Principal Investigator
Dept. of Computer Science and Engineering
N. M. A. M. Institute of Technology, Nitte
(An Autonomous Institute under V. T. U., Belgaum)
Karkala Taluk, Udupi District, Karnataka

Figure 1: Improvement in time consumption using the new sparse matrix format

Current Work

The main aim of the work is to optimize the communication and computation in GPU computing. To do this a data and compute intensive numerical applications, that is BLAS level2 and Level 3 computations, are chosen specially for the case of sparse matrices. The communication optimization, especially from CPU to GPU, is done by modifying the way the jobs are given to the GPU and by using different formats to send the data from CPU to GPU. By modifying the data format of sparse matrix representation, the data layout and computation optimization is done.

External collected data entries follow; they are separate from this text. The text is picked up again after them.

(* ===== verification/Fmt.v ===== *)
(** * Formatting with [fmt.Sprintf] (standard library)

    What the [String] methods use of it: the verbs [%d], [%o], [%s], [%v], [%x] and [%X],
    and the flag [#] with the last two. An argument is a value with as much of its type as
    the verbs look at: a type that has a [String] method is printed by it, but only where
    the verb is one for strings, which [%x] and [%X] are and [%d] is not. *)
From S2P Require Import Prelude.

#[local] Open Scope string_scope.

(** ** Values *)

Inductive value :=
| Num (type : string) (n : Z)
| Bool (b : bool)
| Text (s : string)
| Slice (vs : list value)
| Struct (vs : list value)
| Stringer (text : string) (v : value)  (* with what its method [String] returns *)
| Pointer (text : string).              (* to a value, with the method *)

(** ** Digits *)

Definition digit (upper : bool) (d : Z) : ascii :=
  ascii_of_nat (Z.to_nat (if d <? 10 then d + 48 else d + (if upper then 55 else 87))%Z).

Fixpoint digits (fuel : nat) (base : Z) (upper : bool) (n : Z) (acc : string) : string :=
  match fuel with
  | O => acc
  | S fuel =>
      let acc := String (digit upper (n mod base)%Z) acc in
      if (n <? base)%Z then acc else digits fuel base upper (n / base)%Z acc
  end.

(** 64 digits are enough for a [uint64], in any base. *)
Definition format_base (base : Z) (upper : bool) (n : Z) : string :=
  if (n <? 0)%Z then String "-" (digits 64 base upper (- n) EmptyString)
  else digits 64 base upper n EmptyString.

Fixpoint hex_of_string (upper : bool) (s : string) : string :=
  match s with
  | EmptyString => EmptyString
  | String c s =>
      let n := Z.of_nat (nat_of_ascii c) in
      String (digit upper (n / 16)%Z) (String (digit upper (n mod 16)%Z) (hex_of_string upper s))
  end.

(** ** Verbs *)

Definition string_verb (verb : ascii) : bool :=
  existsb (Ascii.eqb verb) ["s"; "v"; "x"; "X"]%char.

(** [%!d(string=hi)]: a verb that the type does not have. *)
Definition bad_verb (verb : ascii) (type text : string) : string :=
  "%!" ++ String verb ("(" ++ type ++ "=" ++ text ++ ")").

Definition sharp_prefix (sharp : bool) (verb : ascii) : string :=
  if sharp then (if Ascii.eqb verb "X" then "0X" else "0x") else EmptyString.

Definition print_num (verb : ascii) (sharp : bool) (type : string) (n : Z) : string :=
  if Ascii.eqb verb "d" || Ascii.eqb verb "v" then format_base 10 false n
  else if Ascii.eqb verb "o" then format_base 8 false n
  else if Ascii.eqb verb "x" then sharp_prefix sharp verb ++ format_base 16 false n
  else if Ascii.eqb verb "X" then sharp_prefix sharp verb ++ format_base 16 true n
  else bad_verb verb type (format_base 10 false n).

Definition print_text (verb : ascii) (sharp : bool) (s : string) : string :=
  if Ascii.eqb verb "s" || Ascii.eqb verb "v" then s
  else if Ascii.eqb verb "x" then sharp_prefix sharp verb ++ hex_of_string false s
  else if Ascii.eqb verb "X" then sharp_prefix sharp verb ++ hex_of_string true s
  else bad_verb verb "string" s.

Definition print_bool (verb : ascii) (b : bool) : string :=
  let text := if b then "true" else "false" in
  if Ascii.eqb verb "v" then text else bad_verb verb "bool" text.

(** [strings.Join]. *)
Fixpoint Join_strings (sep : string) (elems : list string) : string :=
  match elems with
  | [] => EmptyString
  | [s] => s
  | s :: elems => s ++ sep ++ Join_strings sep elems
  end.

Fixpoint print (verb : ascii) (sharp : bool) (v : value) : string :=
  match v with
  | Num type n => print_num verb sharp type n
  | Bool b => print_bool verb b
  | Text s => print_text verb sharp s
  | Slice vs => "[" ++ Join_strings " " (map (print verb sharp) vs) ++ "]"
  | Struct vs => "{" ++ Join_strings " " (map (print verb sharp) vs) ++ "}"
  | Stringer s v => if string_verb verb then print_text verb sharp s else print verb sharp v
  | Pointer s => if string_verb verb then print_text verb sharp s else bad_verb verb "pointer" s
  end.

(** The name of the type of an argument, of which only numbers are told apart. *)
Fixpoint extra (args : list value) : list string :=
  match args with
  | [] => []
  | v :: args =>
      (match v with
       | Num type _ => type | Bool _ => "bool" | Text _ => "string" | _ => "value"
       end ++ "=" ++ print "v" false v) :: extra args
  end.

Definition extra_args (args : list value) : string :=
  match args with
  | [] => EmptyString
  | _ => "%!(EXTRA " ++ Join_strings ", " (extra args) ++ ")"
  end.

Fixpoint Sprintf (format : string) (args : list value) : string :=
  match format with
  | EmptyString => extra_args args
  | String "%" EmptyString => "%!(NOVERB)" ++ extra_args args
  | String "%" (String "%" format) => String "%" (Sprintf format args)
  | String "%" (String "#" (String verb format)) =>
      match args with
      | v :: args => print verb true v ++ Sprintf format args
      | [] => "%!" ++ String verb "(MISSING)" ++ Sprintf format []
      end
  | String "%" (String verb format) =>
      match args with
      | v :: args => print verb false v ++ Sprintf format args
      | [] => "%!" ++ String verb "(MISSING)" ++ Sprintf format []
      end
  | String c format => String c (Sprintf format args)
  end.

(** ** Examples, from the documentation of the package *)

Example Sprintf_verbs :
  Sprintf "%d 0o%o %x %#x %X %s %v" [Num "int" 23; Num "int" 23; Num "int" 26; Num "int" 26;
    Num "int" 26; Text "hi"; Slice [Text "a"; Num "int" 0; Bool true]]
  = "23 0o27 1a 0x1a 1A hi [a 0 true]".
Proof. reflexivity. Qed.

Example Sprintf_stringer :
  Sprintf "%s %v %d %X" (repeat (Stringer "hi" (Struct [Num "int" 1; Num "int" 2])) 4)
  = "hi hi {1 2} 6869".
Proof. reflexivity. Qed.

Example Sprintf_errors :
  Sprintf "%d %s" [Text "hi"] = "%!d(string=hi) %!s(MISSING)" /\
  Sprintf "%s" [Num "int" 7; Text "x"] = "%!s(int=7)%!(EXTRA string=x)".
Proof. split; reflexivity. Qed.

(** ** Lemmas *)

(** Text before the first verb is copied. *)
Fixpoint plain (s : string) : bool :=
  match s with
  | EmptyString => true
  | String c s => negb (Ascii.eqb c "%") && plain s
  end.

Lemma Sprintf_plain s format args :
  plain s = true -> Sprintf (s ++ format) args = s ++ Sprintf format args.
Proof.
  induction s as [|c s IH]; [done|]. cbn [plain].
  intros [Hc Hs]%andb_true_iff. transitivity (String c (Sprintf (s ++ format) args)).
  - destruct c as [[] [] [] [] [] [] [] []]; done.
  - by rewrite IH.
Qed.

Lemma Join_strings_cons sep s elems :
  Join_strings sep (s :: elems)
  = match elems with [] => s | _ => s ++ sep ++ Join_strings sep elems end.
Proof. by destruct elems. Qed.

Fig.1 shows the improvement in time if the new sparse matrix format is used. The charts show the improvement when compared only considering the memory transfer time of the matrices, as well as considering both memory transfer time and kernel time. The matrices used are from the Williams, Oliker et. al. [1]

Figure 2: Computation and Communication Optimizations with respect to GPU

With respect to communication and computation on the device, it is proposed to use kernel merge and effective resource utilization using a tool C2O (Communication and Computation Optimizer). This tool also generates a CUDA device specific code to better utilize the underlying device. C2O automatically generates the CUDA program for any architecture from the CUDA program written for different generations of architectures. The summary of the work is shown in Fig. 2.

Figure 3: Performance improvement (time) by use of kernel merge techniques

Fig. 3 shows the kernel time with/without the kernel merge performed on a data and computation intensive application.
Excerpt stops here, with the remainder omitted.